Task description: Give the number of lines in the records below that include "VNumber". Reply with that number alone.

Available data:
(** C7.  [URLFromExchange] returns the quote URL of the symbol followed
    by the suffix of the exchange, which is empty for USA, [.SI] for
    SGX, [.HK] for HKEX, [.SS] for XSSC and, like USA, empty for any
    other code, followed by the query parameter [?p=n].  The parameter
    is randomized: the call consumes the next draw [a / 2^53] of
    [Math.random], and [n] is an integer from 0 to 999 that is the
    integer part of 1000 times that draw, up to the rounding of the
    product (which moves it by less than [2^-43]). *)
Theorem URLFromExchange_suffix_and_parameter (env : Env)
    (symbol exchange : string) (st : State) :
  suffix_of "USA" = "" /\ suffix_of "SGX" = ".SI" /\
  suffix_of "HKEX" = ".HK" /\ suffix_of "XSSC" = ".SS" /\
  (exchange <> "USA" /\ exchange <> "SGX" /\ exchange <> "HKEX" /\
   exchange <> "XSSC" -> suffix_of exchange = suffix_of "USA") /\
  exists n : Z,
    0 <= n <= 999 /\
    n * 2 ^ 53 - 512 <= 1000 * Z.of_N (random env (drawn st) mod 2 ^ 53)
      < (n + 1) * 2 ^ 53 + 512 /\
    URLFromExchange env symbol exchange st =
    (Normal ("https://finance.yahoo.com/quote/" +:+ symbol
             +:+ suffix_of exchange +:+ "?p=" +:+ pretty n),
     mkState (cells st) (fetched st) (S (drawn st)) (ticks st) (trace st)).
Proof.
  do 4 (split; [reflexivity |]). split.
  - intros (H1 & H2 & H3 & H4). unfold suffix_of.
    rewrite !bool_decide_eq_false_2 by assumption. reflexivity.
  - pose proof (draw_in_range env st) as Ha.
    destruct (parameter_of_draw _ Ha) as [Hrange Htie].
    eexists. split; [exact Hrange |]. split; [exact Htie |].
    rewrite URLFromExchange_run. do 6 f_equal.
    apply Number_toString_integer. lia.
Qed.

(** The draw [2233785415175766 / 2^53]: 1000 times it is just below
    248, and the product rounds to 248. *)
Lemma parameter_rounds_up :
  Math_floor (multiply (2233785415175766 # 2 ^ 53) 1000) = 248 /\
  Qfloor (Qmult (2233785415175766 # 2 ^ 53) 1000) = 247.
Proof. split; vm_compute; reflexivity. Qed.

Lemma failed_row_keeps_buffered_witness :
  outcome (updateMasterList Example.env_mixed) Example.start = Normal tt /\
  buffered_price (exec (updateMasterList Example.env_mixed) Example.start) 1
    = buffered_price Example.start 1 /\
  new_price (exec (updateMasterList Example.env_mixed) Example.start) 1
    = Some (VNumber minus_one).
Proof.
  eapply failed_row_keeps_buffered; [vm_compute; reflexivity | reflexivity].
Defined.

Lemma successful_row_updates_both_witness :
  buffered_price (exec (updateMasterList Example.env_mixed) Example.start) 0
    = Some (VNumber (decimal 282 1)) /\
  new_price (exec (updateMasterList Example.env_mixed) Example.start) 0
    = Some (VNumber (decimal 282 1)).
Proof.
    eapply successful_row_updates_both;
    [vm_compute; reflexivity | reflexivity | reflexivity
    | split; vm_compute; reflexivity].
Defined.

Lemma second_failing_run_keeps_buffered_witness :
  cells (exec (updateMasterList Example.env_mixed)
           (exec (updateMasterList Example.env_mixed) Example.start)) !! (2, 7)%nat
  = cells (exec (updateMasterList Example.env_mixed) Example.start) !! (2, 7)%nat.
Proof.
  eapply (second_failing_run_keeps_buffered Example.env_mixed Example.start);
    [vm_compute; reflexivity | repeat constructor].
Defined.

Lemma results_written_in_row_order_witness :
  exists quotes : list number,
    Some 3 = Some (Z.of_nat (length quotes) + 1) /\
    lookup_in_order Example.env_mixed
      (portfolio Example.env_mixed Example.start (length quotes))
      (after_reading Example.env_mixed Example.start (length quotes))
    = (Normal quotes,
       snd (lookupPrices Example.env_mixed Example.start)) /\
    [row (decimal 282 1); row minus_one] = row <$> quotes /\
    (forall k q, quotes !! k = Some q ->
       new_price (exec (updateMasterList Example.env_mixed) Example.start) k
         = Some (VNumber q) /\
              buffered_price (exec (updateMasterList Example.env_mixed) Example.start) k =
         if differs_from_minus_one Example.env_mixed (row q)
         then Some (VNumber (parseFloat_slot Example.env_mixed (row q)))
         else buffered_price Example.start k) /\
    (forall k, (length quotes <= k)%nat ->
       new_price (exec (updateMasterList Example.env_mixed) Example.start) k
         = new_price Example.start k /\
       buffered_price (exec (updateMasterList Example.env_mixed) Example.start) k
         = buffered_price Example.start k).
Proof.
  apply (results_written_in_row_order Example.env_mixed Example.start).
  vm_compute. reflexivity.
Defined.


(** A page that was loaded and in which regex 1 or regex 2 finds no
    match: [lookupQuote] throws, whatever the page. *)
Lemma null_match_throws (env : Env) (symbol url : string) (st st' : State)
    (page : HTTPResponse) :
  load_page env url st = (Normal page, st') ->
  regex1_exec (getContentText page) = None \/
  (exists m, regex1_exec (getContentText page) = Some m /\
             regex2_exec m = None) ->
  lookupQuote env symbol url st =
  (Throw (TypeError "Cannot read property 0 of null"), st').
Proof.
  intros Hload Hnull.
  unfold lookupQuote, try_catch. rewrite bind_run, fmap_run, Hload.
  unfold extract. destruct Hnull as [-> | (m & -> & ->)]; reflexivity.
Qed.

(** The texts fixed by the language read back, whatever the
    environment. *)
Lemma reads_back_special (env : Env) :
  reads_back env NaN /\ reads_back env (Inf false) /\
  reads_back env (Inf true) /\ reads_back env minus_one.
Proof. repeat split; reflexivity. Qed.

(** C4.  The code at a page that was fetched with status 200 and does
    not contain the marker: [lookupQuote] throws a TypeError instead of
    returning [-1], the exception ends [updateMasterList], and no
    [new_price] cell is written. *)
Theorem page_without_marker_aborts_run :
  outcome (lookupQuote Example.env_no_marker "2388"
             "https://finance.yahoo.com/quote/2388.HK?p=500") Example.start
  = Throw (TypeError "Cannot read property 0 of null") /\
  outcome (updateMasterList Example.env_no_marker) Example.start
  = Throw (TypeError "Cannot read property 0 of null") /\
  new_price (exec (updateMasterList Example.env_no_marker) Example.start) 0 = None /\
  new_price (exec (updateMasterList Example.env_no_marker) Example.start) 1 = None.
Proof. vm_compute. repeat split; reflexivity. Qed.

(** C8.  The code at a price with two thousands separators: only the
    first comma is removed, so [lookupQuote] returns 1234 for
    [1,234,567.89], not 1234567.89. *)
Theorem only_first_comma_removed :
  outcome (lookupQuote Example.env_two_commas "X"
             "https://finance.yahoo.com/quote/X?p=500") Example.start
  = Normal (of_Z 1234) /\
  parseFloat "1234567.89" = decimal 123456789 2 /\
  of_Z 1234 <> decimal 123456789 2.
Proof.
  split; [vm_compute; reflexivity | split; [vm_compute; reflexivity |]].
  vm_compute. discriminate.
Qed.

Example extract_28_200 st :
  extract (Example.page_of "28.200") st = (Normal (decimal 282 1), st).
Proof. reflexivity. Qed.

Example extract_1_001_50 st :
  extract (Example.page_of "1,001.50") st = (Normal (decimal 10015 1), st).
Proof. reflexivity. Qed.

Example always_500_fails_after_three :
  let env := Example.env_of [Example.status 500; Example.status 500; Example.status 500] in
  lookupQuote env "DIS" "https://finance.yahoo.com/quote/DIS?p=7" Example.start
  = (Normal minus_one,
     Nat.iter 3 (bump "https://finance.yahoo.com/quote/DIS?p=7") Example.start).
Proof. reflexivity. Qed.

Example ok_on_second_attempt_stops :
  let env := Example.env_of [Example.status 500; Example.ok (Example.page_of "145.20")] in
  lookupQuote env "DIS" "https://finance.yahoo.com/quote/DIS?p=7" Example.start
  = (Normal (decimal 1452 1),
     Nat.iter 2 (bump "https://finance.yahoo.com/quote/DIS?p=7") Example.start).
Proof. reflexivity. Qed.

Example resolve_examples (env : Env) (st : State) :
  exists a b c d,
    outcome (URLFromExchange env "ES3" "SGX") st
      = Normal ("https://finance.yahoo.com/quote/ES3.SI?p=" +:+ a) /\
    outcome (URLFromExchange env "2388" "HKEX") st
      = Normal ("https://finance.yahoo.com/quote/2388.HK?p=" +:+ b) /\
    outcome (URLFromExchange env "DIS" "USA") st
      = Normal ("https://finance.yahoo.com/quote/DIS?p=" +:+ c) /\
    outcome (URLFromExchange env "X" "UNKNOWN") st
      = Normal ("https://finance.yahoo.com/quote/X?p=" +:+ d).
Proof. do 4 eexists. repeat split; reflexivity. Qed.

(** ** A lookup that throws after other rows were looked up *)

(** C1.  The code at a run whose first row fails (status 500 three
    times, so its lookup returns [-1]) and whose second row is answered
    with status 200 and a page without the marker: the second lookup
    throws, [updateMasterList] ends there, and the [new_price] cell of
    the failed row does not receive [-1]: it is not written.  Its
    [buffered_price] cell is as before. *)
Theorem failed_row_unwritten_when_later_row_throws :
  outcome (lookup Edge.env_failure_then_no_marker "2388" "HKEX")
          (after_reading Edge.env_failure_then_no_marker Example.start 2)
  = Normal minus_one /\
  outcome (updateMasterList Edge.env_failure_then_no_marker) Example.start
  = Throw (TypeError "Cannot read property 0 of null") /\
  new_price (exec (updateMasterList Edge.env_failure_then_no_marker)
                  Example.start) 0 = None /\
  buffered_price (exec (updateMasterList Edge.env_failure_then_no_marker)
                       Example.start) 0 = Some Example.old_2388.
Proof. vm_compute. repeat split; reflexivity. Qed.

(** C2.  The code at a run whose first row succeeds with 28.2 and whose
    second row is answered with status 200 and a page without the
    marker: the second lookup throws, [updateMasterList] ends there,
    and neither cell of the first row receives 28.2: [new_price] is not
    written and [buffered_price] still holds 27.55. *)
Theorem successful_row_unwritten_when_later_row_throws :
  outcome (lookup Edge.env_price_then_no_marker "2388" "HKEX")
          (after_reading Edge.env_price_then_no_marker Example.start 2)
  = Normal (decimal 282 1) /\
  at_least_zero (decimal 282 1) = true /\
  outcome (updateMasterList Edge.env_price_then_no_marker) Example.start
  = Throw (TypeError "Cannot read property 0 of null") /\
  new_price (exec (updateMasterList Edge.env_price_then_no_marker)
                  Example.start) 0 = None /\
  buffered_price (exec (updateMasterList Edge.env_price_then_no_marker)
                       Example.start) 0 = Some (VNumber (decimal 2755 2)).
Proof. vm_compute. repeat split; reflexivity. Qed.

(** C6.  The code at the same run, seen over the whole portfolio: the
    lookups of the two rows, in input order, give 28.2 for the first
    and throw at the second; the run ends with that exception, and the
    result of the first row is dropped: the sheet after the run is the
    sheet before it with the timestamp written, and no more. *)
Theorem results_dropped_when_later_row_throws :
  outcome (lookup_in_order Edge.env_price_then_no_marker
             (take 1 (portfolio Edge.env_price_then_no_marker Example.start 2)))
          (after_reading Edge.env_price_then_no_marker Example.start 2)
  = Normal [decimal 282 1] /\
  outcome (lookup_in_order Edge.env_price_then_no_marker
             (portfolio Edge.env_price_then_no_marker Example.start 2))
          (after_reading Edge.env_price_then_no_marker Example.start 2)
  = Throw (TypeError "Cannot read property 0 of null") /\
  outcome (updateMasterList Edge.env_price_then_no_marker) Example.start
  = Throw (TypeError "Cannot read property 0 of null") /\
  forall r c,
    cells (exec (updateMasterList Edge.env_price_then_no_marker) Example.start)
      !! (r, c)
    = <[(2, 11)%nat := VText "9:47:59 PM HKT January 15, 2020"]>
        (cells Example.start) !! (r, c).
Proof.
  split; [vm_compute; reflexivity |]. split; [vm_compute; reflexivity |].
  split; [vm_compute; reflexivity |]. intros r c.
  destruct (run_abort Edge.env_price_then_no_marker Example.start
              (TypeError "Cannot read property 0 of null")
              (snd (lookupPrices Edge.env_price_then_no_marker Example.start)))
    as [Hrun Hcells]; [vm_compute; reflexivity |].
  unfold exec. rewrite Hrun. cbn [snd]. rewrite Hcells. reflexivity.
Qed.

Exercise output: 6